Repeat nothing but the lines below running from the one containing "[doc_params]. unfold pckcert_params." to the one containing "Lemma doc_hit T". Keep both end lines.

[Stored data]

******************************

(** It is the record of that document, and can be sent over HTTP. *)
Definition doc_ok (d : Doc) : doc_record d → Prop :=
  match d with
  | TcbDoc t f u => λ rec,
      tr_prod_type rec = t ∧ tr_fmspc rec = f ∧ tr_version rec = 4 ∧ tr_update_type rec = UpdateType_as_str u ∧
      travels (tr_issuer_chain rec) ∧ document (tr_raw_body rec) (tr_tcbinfo rec)
  | IdentityDoc i u => λ rec,
      ir_enclave_id rec = i ∧ ir_version rec = 4 ∧ ir_update_type rec = UpdateType_as_str u ∧
      travels (ir_issuer_chain rec) ∧ document (ir_raw_body rec) (ir_identity rec)
  | PckCrlDoc ca => λ rec,
      cr_ca rec = ca ∧ travels (cr_issuer_chain rec) ∧
      0 < Z.of_nat (length (cr_pckcrl rec)) <= MAX_RESPONSE_BYTES
  | RootCaCrlDoc => λ crl, Forall is_byte crl ∧ 0 < 2 * Z.of_nat (length crl) <= MAX_RESPONSE_BYTES
  | PckCertDoc qe cs ps pi enc => λ rec,
      (pc_qeid rec = qe ∧ pc_pceid rec = pi ∧ pc_cpusvn rec = cs ∧ pc_pcesvn rec = ps ∧
       pc_encrypted_ppid rec = enc ∧ pc_platform_manifest rec = ""%string) ∧
      upper_travels (pc_tcbm rec) ∧ upper_travels (pc_fmspc rec) ∧ upper_travels (pc_ca rec) ∧
      travels (pc_issuer_chain rec) ∧ utf8_valid (bytes (pc_cert rec)) = true ∧
      0 < Z.of_nat (length (bytes (pc_cert rec))) <= MAX_RESPONSE_BYTES
  end.

Definition sendable (resp : Response) : Prop :=
  rs_status resp = 200 ∧ 0 < Z.of_nat (length (rs_body resp)) <= MAX_RESPONSE_BYTES.

Lemma doc_sendable d (x : doc_record d) : doc_ok d x → sendable (doc_page d x).
Proof.
  destruct d; cbn.
  - intros (_ & _ & _ & _ & _ & _ & _ & Hl). split; [done|]. cbn. destruct (tr_raw_body x); [cbn in Hl; lia|done].
  - intros (_ & _ & _ & _ & _ & _ & Hl). split; [done|]. cbn. destruct (ir_raw_body x); [cbn in Hl; lia|done].
  - intros (_ & _ & Hl). by split.
  - intros [_ Hl]. split; [done|]. cbn. rewrite bytes_length, hex_encode_length. lia.
  - intros (_ & _ & _ & _ & _ & _ & Hl). by split.
Qed.

Lemma update_read u : u ≠ All → update_type (Some (upd_name u)) false = Ok u.
Proof. by destruct u. Qed.

(** The handler asks the cache for the record and makes a page of it. *)
Lemma doc_handled d (req : HttpIn V) :
  doc_asked d → in_path req = doc_path d → in_query req = doc_query d →
  handle cfg (doc_endpoint d) req = (doc_get d ≫= λ rec, answer (doc_page d rec)).
Proof.
  intros Ha Hp Hq. pose proof (doc_query_read d Ha) as Hm.
  assert (Hv : api_version_from_url (doc_path d) = Ok 4)
    by apply (leaf_facts (doc_tdx d) (doc_leaf d) "" (doc_known d) eq_refl).
  destruct d as [t f u|i u|ca| |qe cs ps pi enc]; cbn [doc_endpoint handle doc_get doc_page];
    [destruct (Hm ltac:(done)) as (m & Hm' & Hf)..| |destruct (Hm ltac:(done)) as (m & Hm' & Hf)]; clear Hm;
    unfold h_get_tcb, h_get_identity, h_get_pckcrl, h_get_rootcacrl, h_get_pckcert, pccs_query, version, try_, first;
    rewrite ?Hp, ?Hq, ?Hv, ?Hm'; cbn [mbind CM_bind pbind].
  - destruct Ha as (_ & Hfm & Hu). rewrite (Hf "fmspc" : m !! "fmspc"%string = Some f), Hfm. cbn [pbind].
    rewrite (Hf "update" : m !! "update"%string = Some (upd_name u)), (update_read u Hu). reflexivity.
  - destruct Ha as [_ Hu].
    rewrite (Hf "update" : m !! "update"%string = Some (upd_name u)), (update_read u Hu). reflexivity.
  - rewrite (Hf "ca" : m !! "ca"%string = Some (to_lower ca)),
      (Hf "encoding" : m !! "encoding"%string = Some "der"%string).
    assert (pck_ca (Some (to_lower ca)) = Ok ca) as -> by (by destruct Ha as [-> | ->]). reflexivity.
  - reflexivity.
  - destruct Ha as (Hqe & _ & Hcs & Hps & Hpi & He).
    assert (Hmenc : m !! "encrypted_ppid"%string = enc).
    { rewrite Hf. cbn [doc_params]. unfold pckcert_params.
      by destruct (enc_ppid_valid enc He) as [->|(e & -> & -> & _)]. }
    rewrite (Hf "qeid" : m !! "qeid"%string = Some qe), Hqe. cbn [pbind].
    rewrite (Hf "cpusvn" : m !! "cpusvn"%string = Some cs), Hcs. cbn [pbind].
    rewrite (Hf "pcesvn" : m !! "pcesvn"%string = Some ps), Hps. cbn [pbind].
    rewrite (Hf "pceid" : m !! "pceid"%string = Some pi), Hpi. cbn [pbind].
    rewrite Hmenc, He. reflexivity.
Qed.

(** The document's request is routed to its handler, which is open. *)
Lemma doc_routed d (req : HttpIn V) :
  pcs_version cfg = 4 → doc_asked d → gets d req →
  routed cfg settings req =
    pmap (λ r, match r with Ok a => a | Err e => error_response e end) (doc_get d ≫= λ rec, answer (doc_page d rec)).
Proof.
  intros Hver Ha (Hv & Hp & Hq & _). unfold routed. rewrite Hver, Hv.
  assert (Hr : find_route 4 (in_path req) = Some (doc_path d, [(Get, (Open, doc_endpoint d))])).
  { rewrite Hp. unfold doc_path. destruct d; cbn [doc_asked doc_tdx doc_leaf doc_endpoint] in *; try done.
    - by destruct Ha as ([-> | ->] & _).
    - by destruct Ha as ([-> | [-> | ->]] & _). }
  rewrite Hr. rewrite <- (doc_handled d req) by done. reflexivity.
Qed.

(** A record that is there is found, whatever the mode. *)
Lemma doc_hit T I U d (x : doc_record d) :
  (∀ s, I s → doc_held d x (w_store s)) →
  ensures T I U (doc_get d) [] (λ tr r, tr = [] ∧ ∃ rec, r = Ok rec ∧ doc_page d rec = doc_page d x).
Proof.
  intros Hg. destruct d; cbn in *.
  1-4: intros _ s _ Hs; rewrite (Hg s Hs); cbn; eauto.
  intros _ s _ Hs. destruct (Hg s Hs) as [-> _]. cbn. intros _ s' _ Hs'.
  destruct (Hg s' Hs') as (_ & rec & -> & ->). cbn. split; [done|]. by exists rec.
Qed.

Lemma doc_answers T I U d x (req : HttpIn V) :
  pcs_version cfg = 4 → doc_asked d → (∀ s, I s → doc_held d x (w_store s)) → gets d req →
  answers T I U (routed (D := D) cfg settings req) (eq (doc_page d x)).
Proof.
  intros Hver Ha Hh Hg. unfold answers. rewrite (doc_routed d req Hver Ha Hg).
  apply (ensures_pmap _ _ _ _ _ _ (λ tr r, tr = [] ∧ r = Ok (doc_page d x))).
  - eapply ensures_bind; [by apply doc_hit|]. intros tr r [-> (rec & -> & Hp)]. cbn. by rewrite Hp.
  - intros tr r [-> ->]. split; [done|]. exists (doc_page d x). split; [done|apply kept_refl].
Qed.
End documents.

(** ** Two nodes *)

(** The client [cl] is set to a node at [root]. *)
Record linked `{HttpSyntax} (root : string) (cl : Client) : Prop := {
  ln_base : base cl = (root ++ "/sgx/certification/v4/")%string;
  ln_tdx : tdx_if (base cl) true = (root ++ "/tdx/certification/v4/")%string;
  ln_v3 tdx : contains "/v3/" (root ++ prefix_of tdx) = false;
  ln_attempts : max_attempts cl ≠ 0%nat;
  ln_pccs : pcs_is_intel cl = false;
  ln_uri rest : str_all uri_char rest = true → uri_parses (root ++ rest) = true
}.

Section chain.
Context {D V : Type} `{Database D} `{Json V} `{Base64} `{Sha2} `{Chrono} `{HttpSyntax} `{PercentEncodingLaws} `{ServiceEnv D V}.
Context `{Serde PckCertRecord} `{Serde PlatformPool} `{Serde (TcbRecord V)} `{Serde (IdentityRecord V)}
  `{Serde PckCrlRecord} `{Serde (list Z)} `{Serde CrlRecord} `{Serde AmdKdsRecord}
  `{Serde NvidiaOcspRecord} `{Serde RegisteredPlatform} `{Serde AppraisalList}.
Context (root : string).

(** A response that carries the headers of [resp], as it arrives *)
Record arrived (resp : Response) (h : HttpResponse) : Prop := {
  ar_status : hr_status h = rs_status resp;
  ar_body : hr_body h = rs_body resp;
  ar_header name : to_lower name ∈ collateral_headers → hdr h name = default "" (trim <$> rs_headers resp !! to_lower name)
}.

(** Whoever answers at [root] answers a request for [d] with [resp]. *)
Definition gives (U : ∀ X, http_call X → X → Prop) (d : Doc) (resp : Response) : Prop :=
  ∀ rq x, rq_method rq = GET → rq_url rq = doc_url root d → U _ (exchange rq) x →
    ∃ h, x = Answered h ∧ read_response h = Ok h ∧ throttling (hr_status h) = false ∧ arrived resp h.

Lemma received_doc d rq :
  rq_method rq = GET → rq_url rq = doc_url root d → ∃ req : HttpIn V, received root rq = Some req ∧ gets d req.
Proof.
  intros Hm Hu. destruct (received_wire (V := V) root _ _ _ rq (doc_known d) Hm Hu) as (req & Hr & Hv & Hp & Hq & Hb).
  by exists req.
Qed.

(** A response that is delivered arrives, if the layers kept it. *)
Lemma delivered resp r h :
  sendable resp → kept resp r → delivers r h →
  read_response h = Ok h ∧ throttling (hr_status h) = false ∧ arrived resp h.
Proof.
  intros [Hs Hb] [K1 K2 K3] [D1 D2 D3 D4]. rewrite K1 in D1. rewrite K2 in D2, D4.
  split; [|split; [by rewrite D1, Hs|]].
  - destruct Hb as [Hpos Hmax]. apply Z.ltb_ge in Hmax.
    unfold read_response, header. cbv zeta.
    rewrite D1, D2, Hs, Hmax.
    apply elem_of_cons in D4 as [D4|D4%list_elem_of_singleton];
      rewrite D4, ?Hmax; (destruct (Z.of_nat (length (rs_body resp)) =? 0) eqn:E; [lia|done]).
  - split; [done..|]. intros name Hn. unfold hdr, header. by rewrite (D3 name Hn), (K3 _ Hn).
Qed.

(** *** The node that has the record *)

Definition anything : ∀ X, pcs_call V X → X → Prop := λ _ _ _, True.
(* ===== verification/MetricsSpec.v ===== *)
(** * MetricsSpec: what a scrape shows is what was recorded

    The registry refines the multiset of recorded events: every counter sample
    of the exposition is the number of its events, every histogram the counts
    of the durations within its bounds, in whatever order and by whatever
    request they were recorded.  Every routed path has a label of its own. *)

From Stdlib Require Import ZArith Lia.
From stdpp Require Import base list strings option gmap.
From S2P Require Import Prelude Text Errors Validate Env PckCert Selection Database Urls Prog Cache Pcs Routes Metrics.

Local Open Scope Z_scope.
#[local] Set Default Proof Using "Type*".

(** ** Events *)

Inductive Event :=
| EvLookup (k : Kind) (r : CacheResult)
| EvStore (k : Kind) (d : Z)
| EvWait (k : Kind) (d : Z)
| EvAttempt (u : Upstream) (s : UpstreamStatus) (d : Z)
| EvThrottled (u : Upstream)
| EvPermit (d : Z)
| EvInflight (enter : bool)
| EvRun (now : Z) (success : bool) (d : Z)
| EvItem (k : Kind) (success : bool)
| EvHttp (route : string) (status d : Z).

Section events.
Context `{FloatText}.

Definition record (e : Event) : Recorder :=
  match e with
  | EvLookup k r => cache_lookup k r
  | EvStore k d => store_read k d
  | EvWait k d => singleflight_wait k d
  | EvAttempt u s d => upstream_attempt u s d
  | EvThrottled u => upstream_throttled u
  | EvPermit d => permit_wait d
  | EvInflight true => inflight_add
  | EvInflight false => inflight_sub
  | EvRun now ok d => refresh_run now ok d
  | EvItem k ok => refresh_item k ok
  | EvHttp route status d => http_request route status d
  end.

(** Events of any requests, in the order they happen; each with the timing of
    its own request *)
Fixpoint record_all (evs : list (Event * option Timing)) (m : Metrics) : option Metrics :=
  match evs with
  | [] => Some m
  | (e, tm) :: evs => '(m, _) ← record e m tm; record_all evs m
  end.

(** The label a route is recorded under *)
Definition route_label (route : string) : string :=
  if bool_decide (route ∈ ROUTES) then route else "unmatched"%string.

Definition class_label (status : Z) : string :=
  if (200 <=? status) && (status <? 300) then "2xx"
  else if (300 <=? status) && (status <? 400) then "3xx"
  else if (400 <=? status) && (status <? 500) then "4xx"
  else if (500 <=? status) && (status <? 600) then "5xx"
  else "other"%string.

(** *** Counter series *)
Inductive Series :=
| Lookups (k : Kind) (r : CacheResult)
| Attempts (u : Upstream) (s : UpstreamStatus)
| Throttled (u : Upstream)
| Runs (success : bool)
| Items (k : Kind) (success : bool)
| Requests (template class : string).

#[export] Instance Series_eq_dec : EqDecision Series.
Proof. solve_decision. Defined.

******************************

- _Solution for this exercise_:
    { rewrite Hf. cbn [doc_params]. unfold pckcert_params.
      by destruct (enc_ppid_valid enc He) as [->|(e & -> & -> & _)]. }
    rewrite (Hf "qeid" : m !! "qeid"%string = Some qe), Hqe. cbn [pbind].
    rewrite (Hf "cpusvn" : m !! "cpusvn"%string = Some cs), Hcs. cbn [pbind].
    rewrite (Hf "pcesvn" : m !! "pcesvn"%string = Some ps), Hps. cbn [pbind].
    rewrite (Hf "pceid" : m !! "pceid"%string = Some pi), Hpi. cbn [pbind].
    rewrite Hmenc, He. reflexivity.
Qed.

(** The document's request is routed to its handler, which is open. *)
Lemma doc_routed d (req : HttpIn V) :
  pcs_version cfg = 4 → doc_asked d → gets d req →
  routed cfg settings req =
    pmap (λ r, match r with Ok a => a | Err e => error_response e end) (doc_get d ≫= λ rec, answer (doc_page d rec)).
Proof.
  intros Hver Ha (Hv & Hp & Hq & _). unfold routed. rewrite Hver, Hv.
  assert (Hr : find_route 4 (in_path req) = Some (doc_path d, [(Get, (Open, doc_endpoint d))])).
  { rewrite Hp. unfold doc_path. destruct d; cbn [doc_asked doc_tdx doc_leaf doc_endpoint] in *; try done.
    - by destruct Ha as ([-> | ->] & _).
    - by destruct Ha as ([-> | [-> | ->]] & _). }
  rewrite Hr. rewrite <- (doc_handled d req) by done. reflexivity.
Qed.

(** A record that is there is found, whatever the mode. *)
Lemma doc_hit T I U d (x : doc_record d) :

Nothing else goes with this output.